For example, chinese patent document CN107141907A discloses a visible/infrared compatible self-adaptive camouflage coating and a preparation method thereof, wherein the coating has a layered structure and sequentially comprises a substrate layer, a bottom layer, a thermally variable infrared emission layer and a camouflage pattern layer from inside to outside. According to the prior art, dye molecules with large tinting strength are adopted in the camouflage pattern layer, so that the thickness of the camouflage pattern layer is 2-3 microns, on one hand, light in a far infrared waveband (7.5-14 microns) can be transmitted, the change of the infrared emissivity of the thermotropic infrared emissivity layer can be reflected, on the other hand, the thickness of the camouflage pattern layer is larger than the wavelength of a visible light waveband, the color of the thermotropic infrared emissivity layer cannot be reflected, and the whole coating has visible/infrared compatible self-adaptive camouflage performance. However, the coating in the technology has a complex structure, and accordingly, the preparation process of the coating is complicated, which is not beneficial to industrial production.

Disclosure of Invention

The invention aims to overcome the defects of complex multilayer structure and complex preparation process of the existing visible/infrared compatible self-adaptive camouflage coating, and further provides a thermochromic emissivity coating which has a simple structure and a simple and convenient preparation process and can be used for producing the self-adaptive camouflage coating.

Further, the invention also provides a method for preparing the thermochromic emissivity coating.

In order to achieve the purpose, the technical scheme adopted by the invention is as follows:

a thermochromism variable-emissivity coating comprises the following raw materials in percentage by mass:

10-30% of a thermochromic material, 2-10% of a thermochromic emissivity material, 10-40% of a film forming material, 0.1-0.6% of an antibacterial agent, 0.1-0.6% of an anti-settling dispersant and the balance of a solvent;

the thermochromic material is [ (C)₂H₅)₂NH₂]₂CuCl₄；

The film forming material is acrylic resin emulsion and/or polyvinyl alcohol aqueous solution.

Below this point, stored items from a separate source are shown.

Lemma render_pending_nothing (nd : NovelDownloader) :
  well_opened nd -> render (titled (pending nd [])) = flushed nd.
Proof.
  unfold well_opened, pending, flushed, idle, titled.
  destruct (current_chapter nd) as [t|]; [|reflexivity].
  intros Hc. simpl.
  destruct (chapter_content nd); [contradiction|].
  destruct (truthy t); simpl; now rewrite ?app_nil_r.
Qed.

(** ** One page *)

Lemma pyval_eqb_refl (v : pyval) : pyval_eqb v v = true.
Proof. destruct v as [|[|]|s]; simpl; trivial. apply eqb_refl. Qed.

Section SiteFacts.

Context {soup : Type}.
Variable extract_chapter_title : soup -> str.
Variable extract_main_content : soup -> option str * soup.
Variable extract_next_page : soup -> str -> result (option str).
Variable urljoin : str -> str -> result str.
Variable web : str -> reply soup.

#[local] Abbreviation process_page :=
  (process_page extract_chapter_title extract_main_content
                extract_next_page urljoin web).
#[local] Abbreviation walk :=
  (walk extract_chapter_title extract_main_content
        extract_next_page urljoin web).
#[local] Abbreviation download_novel :=
  (download_novel extract_chapter_title extract_main_content
                  extract_next_page urljoin web).
#[local] Abbreviation content_of := (content_of extract_main_content).
#[local] Abbreviation link_of :=
  (link_of extract_main_content extract_next_page urljoin).
#[local] Abbreviation target_of :=
  (target_of extract_main_content extract_next_page urljoin).
#[local] Abbreviation halts := (halts extract_main_content web).
#[local] Abbreviation chain :=
  (chain extract_chapter_title extract_main_content extract_next_page
         urljoin web).

(** The visited check: a target that was visited before is answered by
    [True], and nothing changes: no request, nothing written, nothing
    printed. *)
Theorem process_page_visited_is_noop (m : machine) (url : pyval) :
  member url (visited_urls (self m)) = true ->
  process_page url m = (Done (PyBool true), m).
Proof.
  intros H. unfold Walker.process_page. run_monad. now rewrite H.
Qed.

(** A request that raises: one line on the console, and [False]. *)
Lemma process_page_raises (m : machine) (url : pyval) (e : str) :
  member url (visited_urls (self m)) = false ->
  session_get web url = Raises e ->
  process_page url m
  = (Done (PyBool false),
     {| self := {| visited_urls := url :: visited_urls (self m);
                   current_chapter := current_chapter (self m);
                   chapter_content := chapter_content (self m);
                   chapter_count := chapter_count (self m) |};
        disk := disk m;
        console := console m ++ [Failed url e];
        requests := requests m ++ [url] |}).
Proof.
  intros Hv Hw. unfold Walker.process_page. run_monad.
  rewrite Hv. simpl. now rewrite Hw.
Qed.
(** * ISO drawing PDF -> table extraction: a shallow embedding of [main.py]

    The development follows [main.py] top to bottom, and takes the
    selection of the files from [add_gui.py] for comparison:
    - Python strings as lists of Unicode code points, with [str.strip],
      [str.split()] and [str.split("\n")];
    - [fitz.Rect] as a record of four binary64 floats and the rotation
      correction [get_corrected_rect];
    - pages and documents as the capabilities PyMuPDF gives the program
      (rotation, page size, text search, clipped text extraction), each
      fallible primitive returning a [result];
    - [find_text_position], [extract_text_in_region],
      [extract_data_from_pdf] and [process_pdfs_in_folder], the console
      output being an explicit list of messages. *)

From Stdlib Require Import PrimFloat NArith ZArith List Bool Lia String Ascii.
From Stdlib Require Import Sorted Permutation.
Import ListNotations.

Set Warnings "-inexact-float".

(** ** Python strings *)

(** A character is a Unicode code point, a string a sequence of them. *)
Definition char := N.
Definition str := list char.

(** ASCII literals of the source, as code points. *)
Definition lit (s : string) : str :=
  List.map N_of_ascii (list_ascii_of_string s).

Definition newline : char := 10%N.

(** [str.isspace] on one code point: the whitespace set of CPython
    ([_PyUnicode_IsWhitespace]). *)
Definition isspace (c : char) : bool :=
  ((9 <=? c) && (c <=? 13) || (28 <=? c) && (c <=? 32)
   || (c =? 133) || (c =? 160) || (c =? 5760)
   || (8192 <=? c) && (c <=? 8202)
   || (c =? 8232) || (c =? 8233) || (c =? 8239) || (c =? 8287)
   || (c =? 12288))%N.

Fixpoint str_eqb (a b : str) : bool :=
  match a, b with
  | [], [] => true
  | x :: a', y :: b' => (x =? y)%N && str_eqb a' b'
  | _, _ => false
  end.

(** Truthiness of a Python sequence: non-empty. *)
Definition truthy {A : Type} (l : list A) : bool :=
  match l with [] => false | _ :: _ => true end.

Fixpoint lstrip (s : str) : str :=
  match s with
  | [] => []
  | c :: s' => if isspace c then lstrip s' else s
  end.

(** [s.strip()] *)
Definition strip (s : str) : str := rev (lstrip (rev (lstrip s))).

(** [s.split(sep)] for a one-character separator: always at least one
    piece, empty pieces kept. *)
Fixpoint split_on (sep : char) (s : str) : list str :=
  match s with
  | [] => [[]]
  | c :: s' =>
      if (c =? sep)%N then [] :: split_on sep s'
      else match split_on sep s' with
           | [] => [[c]]
           | l :: ls => (c :: l) :: ls
           end
  end.

(** [s.split()]: maximal runs of non-whitespace, no empty piece.  [tok]
    is the run being read. *)
Fixpoint split_ws_from (tok : str) (s : str) : list str :=
  match s with
  | [] => if truthy tok then [tok] else []
  | c :: s' =>
      if isspace c
      then (if truthy tok then [tok] else []) ++ split_ws_from [] s'
      else split_ws_from (tok ++ [c]) s'
  end.

Definition split_ws (s : str) : list str := split_ws_from [] s.

(** ** Rectangles and rotation correction *)

Open Scope float_scope.

(** [fitz.Rect]: four Python floats (IEEE 754 binary64). *)
Record Rect := mkRect { x0 : float; y0 : float; x1 : float; y1 : float }.
(* ===== verification/_CoqProject ===== *)
-Q . S2P
Prelude.v
Utils.v
Skbuff.v
Addr.v
Headers.v
TcpOptions.v
CircularBuffer.v
Tcb.v
TcbFacts.v
TcbSend.v
TcbRecv.v
TcbState.v
TcbHandshake.v
BaseProtocol.v
Packets.v
Text.v
TcbManager.v
Socket.v
SocketFacts.v
SocketRead.v
Echo.v
Accept.v
Tcp.v
Intercept.v
Icmp.v
NeighCache.v
RoutingTable.v
Arp.v
Ipv4.v
Ethernet.v
Device.v
FileDesc.v
Stack.v
Bounds.v
Layers.v
Netns.v
NetnsFacts.v
NetnsRun.v
Ping.v
Pipeline.v
Resolve.v
Incoming.v
Program.v
Prior.v
ProgramFacts.v
ProgramOk.v
EchoFrame.v
Segments.v
EchoOpen.v
EchoServer.v
ClientOpen.v
ClientTalk.v
Neighbours.v
Wire.v
TwoPrograms.v
Exchange.v
Session.v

Preferably, the thermochromic emissivity-changing coating comprises the following raw materials:

20% of thermochromic material, 5% of thermochromic emissivity material, 35% of film forming material, 0.1% of antibacterial agent, 0.5% of anti-settling dispersant and the balance of deionized water; or

15% of thermochromic material, 3% of thermochromic emissivity material, 30% of film forming material, 0.2% of antibacterial agent, 0.2% of anti-settling dispersant and the balance of ethanol; or

25% of thermochromic material, 7% of thermochromic emissivity material, 25% of film forming material, 0.1% of antibacterial agent, 0.5% of anti-settling dispersant and the balance of diethylene glycol diethyl ether.

Preferably, the [ (C)₂H₅)₂NH₂]₂CuCl₄The purity of the crystal is more than 99.9 percent, the grain size is 1-100 mu m, and the relative humidity is 10-20 percent.

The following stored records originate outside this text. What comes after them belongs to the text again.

(* ===== verification/Prelude.v ===== *)
(** * mstack: a user-space TCP/IP stack, verified

    mstack (src/mstack/mstack/) is a C++ library that puts a TCP/IP stack
    behind a TAP device.  A [netns] owns the layers: [ethernetv2], [arp],
    [ipv4], [icmp], [tcp] and [tcb_manager], which holds one block [tcb_t] for
    each TCP connection.  Every layer is an instance of [base_protocol]: it
    queues outgoing packets and posts a closure to the [io_context] for each,
    and dispatches incoming ones on their protocol number.  Everything runs on
    the thread of the [io_context], so that an execution is a sequence of
    handlers: the model has one function for each handler and each posted
    closure, and theorems about the interleavings quantify over sequences of
    them.

    ** How the code is represented

    - A function that can fail returns a [result]: a value or a [fault].  The
      build type defaults to Debug, so that a failed [assert] is the fault
      [AssertFail]; the other faults are undefined behaviour or exceptions that nothing
      catches.  The methods of a socket that throw return the exception with
      the state it leaves ([try_async_read] and so on); [uncaught] is a
      caller that does not catch it.
    - A method that changes its object is in the monad [M]: it takes the state
      to a result, the new state and the list of the calls it makes to its
      environment, in order (a packet handed on, a closure posted, a callback
      called, bytes copied to a buffer of the user).
    - Integers are [Z] with the wrap-around of their C++ type written out
      ([u8], [u16], [u32]); [lia] and the tactic [ulia] decide what the width
      requires.  Bytes are [Byte.byte], a buffer is a list of them.
    - Both byte orders of the host are covered by the class [Host], which also
      has the contents of memory that the program does not initialise.
    - Code that is not part of the repository is an interface with laws:
      [CircularBuffer] for [boost::circular_buffer], [Signal] for
      [boost::signals2::signal].  Random numbers (initial sequence numbers,
      ports), addresses of allocations, members that a constructor leaves
      indeterminate, the answers of the kernel, Boost's parser of addresses,
      and the callbacks of the user are arguments.

    ** The files

    - [Prelude]: faults, the monad and its weakest preconditions ([wp], with
      the tactic [wp_steps] and the hint database [mstack]), machine integers,
      bytes, cursors and spans.
    - [Utils] (utils.hpp): byte order, cursors, the Internet checksum, and
      that it is the one of RFC 1071 on either host.
    - [Skbuff] (skbuff.hpp): the packet buffer and the lemmas by which the
      layers prepend, strip and check-sum headers.
    - [Addr] (mac_addr.hpp, ipv4_addr.hpp, endpoint.hpp, packets.hpp):
      addresses with their wire format, order and hashes; [Headers] (the five
      [*_header.hpp]): the wire formats; the class [Wire] is what a layer
      relies on.
    - [TcpOptions] (tcb.cpp, lines 32-154): [decode_options] and
      [encode_options].
    - [CircularBuffer]: the interface of the queues of a connection.
    - [Tcb] (tcb.hpp, tcb.cpp): the connection block, handler by handler.
      [TcbFacts], [TcbSend], [TcbRecv], [TcbState] and [TcbHandshake] hold its
      theory: how a packet is built, the send queue, the receive queue, the
      invariant and the reachable states, and the handshake.
    - [BaseProtocol] (base_protocol.hpp): the queue, the posted closures and
      the dispatch, of the template and of its two partial specialisations
      ([bottom] and [top]).
    - [Packets] (ipv4_packet.hpp, ethernetv2_frame.hpp): what the layers hand
      to each other.
    - [Text] (the [operator<<] of every type, defination.hpp, endpoint.hpp,
      size_literals.hpp, the argument of main.cpp): what is printed, and
      endpoints read back from text.
    - [TcbManager] (tcb_manager.hpp, tcb_manager.cpp): the connection table.
    - [Socket] (socket.hpp, socket.cpp, acceptor.hpp, acceptor.cpp, read.hpp,
      write.hpp, main.cpp): sockets and acceptors over the connection table,
      and the echo server; a closure the library creates is a constructor with
      what it captures.  [SocketFacts], [SocketRead], [Echo] and [Accept] hold
      the theory: buffers and steps, [async_read], the echo, and accepting.
    - [Tcp] (tcp.hpp, tcp.cpp): the checksum, interception and raw sockets;
      [Intercept] (interceptor.hpp, interceptor.cpp, raw_socket.hpp,
      raw_socket.cpp): the classes of the user for both.
    - [Icmp] (icmp.hpp), [NeighCache] (neigh_cache.hpp), [RoutingTable]
      (routing_table.hpp, routing_table.cpp), [Arp] (arp.hpp, arp.cpp), [Ipv4]
      (ipv4.hpp, ipv4.cpp), [Ethernet] (ethernet.hpp, ethernet.cpp).
    - [Device] (device.cpp): the queue of a device; [FileDesc] (file_desc.hpp,
      device.cpp): who owns its descriptor, and how it is opened.
    - [Stack] (netns.cpp): how the layers are connected, and a segment's way
      through the layers of two hosts; [Bounds]: how long it can be.
    - [Layers]: what each layer promises to the whole, as weakest
      preconditions of its operations.
    - [Netns] (netns.hpp, netns.cpp): the state of a whole namespace, with its
      devices and the queue of the [io_context]: what a layer emits becomes a
      closure in the queue, a call of the layer below or above, or an event.
      [NetnsFacts] has the invariant and that every operation keeps it,
      [NetnsRun] the runs, [Ping] an echo request through the whole,
      [Pipeline] several datagrams at once on their way down, [Resolve] a
      datagram that waits for ARP; [Incoming] which TCP segment the bytes of a
      frame carry, and what the layers make of it.
    - [Program] (netns.cpp, main.cpp): a namespace and the sockets above it,
      which share the connection table and the [io_context]; the application
      takes its own fields for both only while it runs.  [Prior] has the
      operations that do not look at what was posted or emitted before them,
      [ProgramFacts] the refinement of the model of [Socket], [ProgramOk] the
      invariant.  [EchoFrame] and [EchoOpen] follow the frames of a connection
      through the program, texts and the handshake; [EchoServer] has the
      abstract echo server, and that the program of main.cpp implements it;
      [Segments]: the segments of one text on their way to the device.
      [ClientOpen] is the other side: a program that connects; [ClientTalk]:
      that writes and reads then; [Neighbours]: the steps of [Resolve] in
      programs.
    - [Wire]: two programs on hosts of their own.  [at_side] runs one and puts
      what its device writes on the wire, [deliver] completes a read of the
      other device with it.  [TwoPrograms]: the handshake of the client
      with the echo server; [Exchange]: a text of several segments there and
      back; [Session]: the whole.

    ** What is shown

    - The whole, end to end.  [texts_come_back]: a client program and the echo
      server, with all layers of both hosts between them; what the client
      writes it reads back, in as many segments as it takes.  They may be strangers, that is, know no MAC
      address but their own.
    - Data transfer.  [drain_sends_unsent]: the sending loop ends and sends
      the unsent bytes once, in order, in segments of at most the MSS.
      [receive_stream]: for any interleaving of reads and in-sequence segments
      the bytes delivered are a prefix of the bytes received.
      [data_transfer] joins the two ends, and [segment_crosses] takes a
      segment through TCP, IPv4 and Ethernet of one host and up the layers of
      another.  [datagram_length_bounds] has the limits of its length.
    - Sockets.  [async_read_refines] and [async_read_completes]: [async_read]
      is an exact reader of the stream.  [acceptor_takes_connection],
      [echo_accepts] and [echo_stream]: connections go to the accepts in
      order, and the echo server sends back what it was sent.
      [unconnected_socket_throws] is what happens without a connection: the
      methods that need one throw and change nothing.
    - The whole namespace.  [namespace_stays_well_formed] and
      [io_context_runs_dry]: any interleaving of frames, completed writes,
      calls and closures keeps the invariant, and without input the closures
      run out.  [ping_is_answered] follows a frame up and its answer down,
      [neighbour_is_found] a datagram that waits until ARP has found the MAC
      address of its next hop.
    - The whole program.  [program_refines_application]: the sockets above a
      namespace go through the steps that [Socket] allows them, with the
      segments that the frames carry, and the packets they queue are handed
      to TCP as they are, so that what is shown of the sockets over the
      connection table alone holds of the whole.  It is a theorem of the
      composition: the handlers of sockets and connections are the same on
      both sides, and have theorems of their own.  [program_stays_well_formed] is the invariant with the
      application on top.  [echo_server_refines_spec]: from frame to frame,
      the program of main.cpp is an abstract echo server with any number of
      clients, whose handshakes and texts interleave; [frames_are_echoed] is
      the conversation of one of them.  [client_connects]: a program that
      calls [async_connect], from the frame with its SYN to its callback.
    - States.  [tcb_inv] is kept by every operation (the [_wp] lemmas of
      [TcbState]); [reachable_states] lists the states a connection can have,
      [process_remote_faults] the faults a peer can provoke,
      [posted_tasks_complete] shows that posted closures always complete, and
      [three_way_handshake] runs the handshake between two blocks.
    - Order.  [posted_closures_fifo], [raw_sockets_fifo],
      [resolutions_in_order] and [device_writes_in_order] show that the queues
      of a layer, of a raw socket, of the callers of ARP and of a device keep
      their order under any interleaving.  [interceptions_in_order] is the
      same for the connections that an interceptor takes and the callbacks
      that ask for them; [intercepted_connection] has what else happens to
      them.
    - Resources.  [descriptors_closed_once] shows that moves keep one owner
      for each descriptor; copies, and the two members of a device that own
      the same descriptor, do not.
    - Each layer: what a handler does on every branch, faults included
      ([parse_segment_spec], [async_write_spec], [process_demultiplexes],
      [tcp_process_checksum], [icmp_process_spec], [arp_process_spec],
      [ip_process_spec], [ip_make_packet_spec], [next_hop_after]).
    - Formats: [tcp_header_roundtrip], [headers_bijection],
      [options_roundtrip], [checksum_rfc1071], [endpoint_text_roundtrip].
    - Departures from RFC 793 and other surprises, as theorems of what the
      code does: stale and future acknowledgments, gaps, wrap-around of
      sequence numbers, resets, FIN, missing MSS options, and the checksum of
      an odd length on a big-endian host ([checksum_big_endian_odd]).

    ** Fuel

    [decode_loop] has the length of the options as fuel
    ([decode_options_terminates]); [fold_sum] has two rounds, which are enough
    for any 32-bit sum ([fold_sum_spec]); [send_loop] has the length of the
    send queue ([drain_sends_unsent]); [mgr_async_connect] has the list of the
    ports that the generator draws, since the loop of the source need not end.
    [run_until_idle] counts the closures to run: [io_context_runs_dry] gives a
    number after which none is left, and any more run nothing; an answered
    ping takes four, a request of ARP three, its answer two.
    [prog_until_idle] counts them for a program: an echoed frame takes eight
    ([frames_are_echoed]), an answered SYN five, an accepted connection one, a
    SYN,ACK six, a text that a client writes two and five for each byte at
    most ([say_fuel]), since a segment takes five and has a byte.  The wire
    between them is quiet after three frames of the handshake, five with those
    of ARP, for which [until_quiet] has eight, and after three for each
    segment of a text, for which it has three for each byte; a device has no
    more frames to write than the [backlog] that [settle] counts.
    [digits] has twenty decimal digits, which hold
    [2 ^ 64] ([number_digits]).

    ** Bounds

    Where a checksum is to be valid and a host may be big-endian, the segment
    or message has an even length, since the code is wrong for odd ones
    there.  Theorems that exclude the wrap-around of sequence numbers say so with a
    hypothesis below [2 ^ 32], because the code compares sequence numbers as
    plain integers; [wrapped_window_rejects_acks] and
    [wrapped_next_inverts_clamp] show what happens beyond.  A read behind the
    contents of a received buffer is the fault [OutOfBounds], although the
    allocation may be longer: those bytes are indeterminate.

    ** What is not modelled

    What the system calls do that open a TAP device (device.cpp,
    file_desc.hpp), beyond what they return; logging by spdlog; the hash
    functions of the libraries, which [Addr] combines as the source does,
    while a key of a map is compared by equality; [main] itself beyond its
    first argument and the server it starts, as it calls members that the
    library does not have at this commit.

    In a namespace without an application ([Netns]) the callbacks of a
    connection call only operations of this connection; in a [Program] they
    are those of [Socket].  The callbacks of interception rules are assumed
    not to throw in both; [Intercept] has what happens when they do.  A
    program has one namespace, so that the two ends of a connection are two
    programs.  The [Wire] loses and reorders nothing, and gives
    a device a frame only when the program that reads it is idle; what else a
    network does is covered by the theorems in which frames are arguments.
    There a text fits the window.  A handler runs to its end before the next
    one, so that a callback which calls back into the layer that calls it is a
    sequence of calls at the point where it is called ([run_task]). *)

From Stdlib Require Export ZArith Lia.
From stdpp Require Export base gmap sets list strings.
From coqutil Require Export Byte Word.LittleEndianList.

Preferably, the [ (C)₂H₅)₂NH₂]₂CuCl₄The preparation method comprises the following steps:

dissolving copper dichloride and diethylamine hydrochloride in deionized water according to the molar ratio of 1 (1.5-2.5), uniformly stirring, heating to 50-70 ℃, reacting for 2 hours, cooling, filtering, collecting solids, recrystallizing with absolute ethyl alcohol, and drying crystals to obtain the copper dichloride-diethylamine hydrochloride crystal.

Preferably, the crystals are dried under vacuum at 60 ℃ for 3 h.

Preferably, the antibacterial agent is one or more of acylaniline antibacterial agents, imidazole antibacterial agents, thiazole antibacterial agents and isothiazolone derivative antibacterial agents; and/or

The anti-settling dispersant is one or more of BYK-2155, BYK-161, BYK-2173, BYK-420 and BYK-8420.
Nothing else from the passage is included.